Gang Scheduling • Simultaneous scheduling of threads that make up a single process • Useful for applications where performance severely degrades when any part of the application is not running • Threads often need to synchronize with each other
Advantages • Closely-related threads execute in parallel • Synchronization blocking is reduced • Less context switching • Scheduling overhead is reduced, as a single sync to signal() may affect many threads
Dedicated Processor Assignment – Affinitization (1/2) • When application is scheduled, each of its threads is assigned a processor that remains dedicated/affinitized to that thread until the application runs to completion • No multiprogramming of processors, i.e. one processor per a specific thread, and no other thread. • Some processors may be idle as threads may block • Eliminates context switches; with certain types of applications this can save enough time to compensate for the possible idle time penalty. • However, in a highly parallel environment with 100 of processors, utilization of processors is not a major issue, but performance is. The total avoidance of switching results in substantial speedup.

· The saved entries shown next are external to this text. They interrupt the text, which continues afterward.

Lemma orphan_loop d p e p' : orphaned d p -> processingStep protoSize suicide p e = Some p' -> orphaned d p'.
Proof.
  intros Ho E. pose proof Ho as (O1 & O2 & O3 & O4). unfold currentDone in O4.
  assert (Hleave : forall d' err k q, pt p = InPoll d' true k \/ pt p = InPoll d' false k \/ (exists e, pt p = Sleeping d' e k) ->
    chans q = chans p -> pollDone q = pollDone p -> pt q = pt p -> orphaned d (leavePoll d' err k q)).
  { intros d' err k q Hp E1 E2 E3.
    assert (Hd : d' <> d) by (destruct Hp as [Hp|[Hp|[? Hp]]]; rewrite Hp in O4; congruence).
    apply orphan_leavePoll; [|done]. apply (orphan_keep d p); try done. rewrite E3.
    by destruct Hp as [->|[->|[? ->]]]. }
  unfold processingStep in E.
  destruct (pt p) as [| |d' k|d' dead k|d' err k|] eqn:Hp; destruct e as [pd bd now| | | |m now| | |a now|e|e now| | | | | | | | |e|e]; try done.
  - repeat case_match; simplify_eq; try (by apply orphan_enterPoll); by apply (orphan_keep d p).
  - repeat case_match; simplify_eq; try (by apply orphan_enterPoll); by apply (orphan_keep d p).
  - simplify_eq. by apply orphan_enterPoll.
  - case_match; simplify_eq. apply orphan_enterPoll. apply (orphan_keep d p); try done. simpl. by rewrite Hp.
  - pose proof (orphan_renew _ _ Ho) as Hr.
    assert (Hpr : pt (renewIfClosed p) = Waiting) by (unfold renewIfClosed; destruct (isClosed (pollDone p) p); exact Hp).
    injection E as <-. case_match; [apply orphan_enterPoll|case_match]; apply (orphan_keep d (renewIfClosed p)); try done.
    simpl. by rewrite Hpr.
  - simplify_eq. apply (orphan_keep d p); try done; simpl; congruence.
  - simplify_eq. apply (orphan_keep d p); try done; simpl; congruence.
  - case_match; simplify_eq. apply Hleave; [auto|by destruct a..].
  - case_match; simplify_eq. apply Hleave; [destruct dead; auto|done..].
  - case_match; simplify_eq; apply (orphan_keep d p); try done; simpl; rewrite ?Hp; congruence.
  - simplify_eq. apply Hleave; [eauto|done..].
  - case_match; simplify_eq. apply Hleave; [eauto|done..].
  - case_match; simplify_eq. apply Hleave; [eauto|done..].
Qed.

(** So the Flush is still waiting whatever happens, until its context ends. *)
Lemma orphaned_flush_waits d p p' :
  orphaned d p -> rtc (pollerMoves protoSize suicide) p p' ->
  isClosed d p' = false.
Proof.
  intros Ho Hr. induction Hr as [p|p1 p2 p3 [e He] _ IH]; [apply Ho|]. apply IH.
  unfold pollerStep in He. destruct (crashed p1); [done|].
  destruct e; first [by eapply orphan_call|by eapply orphan_loop].
Qed.
End Flaws.

(** ** Examples *)

(** The message is acknowledged, and Flush waits. *)
Definition orphanEvents : list (pollEvent (Msg := nat)) :=
  [TurnTop 0 0 0; SameId; PollOk false 100; TurnTop 1000 0 200; Receives 1 200; Flush; FlushReadsDone; Reset;
   TurnTop 1000 1000 300; WokenUp; SameId; PollOk false 400].

Example flush_is_orphaned :
  exists p, pollerRun (fun _ => 8%Z) 1000 pollerInit orphanEvents = Some p /\
    packed p = [1] /\ flush p = FlushWaits 2 0 1 /\ orphaned 2 p.
Proof.
  eexists. split; [vm_compute; reflexivity|]. split; [done|]. split; [done|].
  repeat split; simpl; (lia || done).
Qed.

(** Stop cancels the context poll has in hand, configure makes another one, and
    the loop goes on polling. *)
Definition rekeyEvents : list (pollEvent (Msg := nat)) :=
  [TurnTop 0 0 0; Stop; Configures; PollCanceled (ErrText "context canceled");
   TurnTop 0 0 100; SameId; PollOk true 200; TurnTop 1000 0 300; Receives 1 300].

Example stop_is_lost :
  exists p, pollerRun (fun _ => 8%Z) 1000 pollerInit rekeyEvents = Some p /\
    pctxDone p = false /\ oldCtxs p = [true] /\ pt p = Top /\ toSend p = [1].
Proof. eexists. split; [vm_compute; reflexivity|done]. Qed.

(** And a Flush that watches the old context returns nil, having settled nothing. *)
Example flush_gives_up_with_nil :
  exists p, pollerRun (fun _ => 8%Z) 1000 pollerInit
      [TurnTop 0 0 0; SameId; PollOk true 100; TurnTop 1000 0 200; Receives 1 200; TurnTop 1000 1000 300; Timer;
       Flush; FlushReadsDone; Stop; Configures; FlushSeesCtx (ErrText "context canceled")] = Some p /\
    flush p = FlushReturns 1 (FlushGaveUp None) /\ settled p = [].
Proof. eexists. split; [vm_compute; reflexivity|done]. Qed.

Definition resetEvents : list (pollEvent (Msg := nat)) :=
  [TurnTop 0 0 0; SameId; PollOk false 100; TurnTop 1000 0 200; Receives 1 200; Flush; FlushReadsDone;
   TurnTop 1000 1000 300; Timer; Reset; SameId; PollCanceled (ErrText "context canceled"); FlushSeesDone;
   FlushReadsDone; TurnTop 1000 1000 400; WokenUp; SameId; PollOk true 500; FlushSeesDone; Stop].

Dedicated Processor Assignment – Affinitization (2/2) • In Dedicated Assignment, when the number of threads exceeds the number of available processors, efficiency drops. • Due to thread preemption, context switching, suspending of other threads, and cache pollution • Notice that both gang scheduling and dedicated assignment are more concerned with allocation issues than scheduling issues. • The important question becomes "How many processors should a process be assigned?" rather than "How shall I choose the next process?"
Dynamic Scheduling • Threads within a process are variable • Sharing the work between OS and application. • When a job originates, it requests a certain number of processors. The OS grants some or all of the request, based on the number of processors currently available. • Then the application itself can decide which threads run when on which processors. This requires language support as would be provided with thread libraries. • When processors become free due to the termination of threads or processes, the OS can allocate them as needed to satisfy pending requests. • Simulations have shown that this approach is superior to gang scheduling and or dedicated scheduling.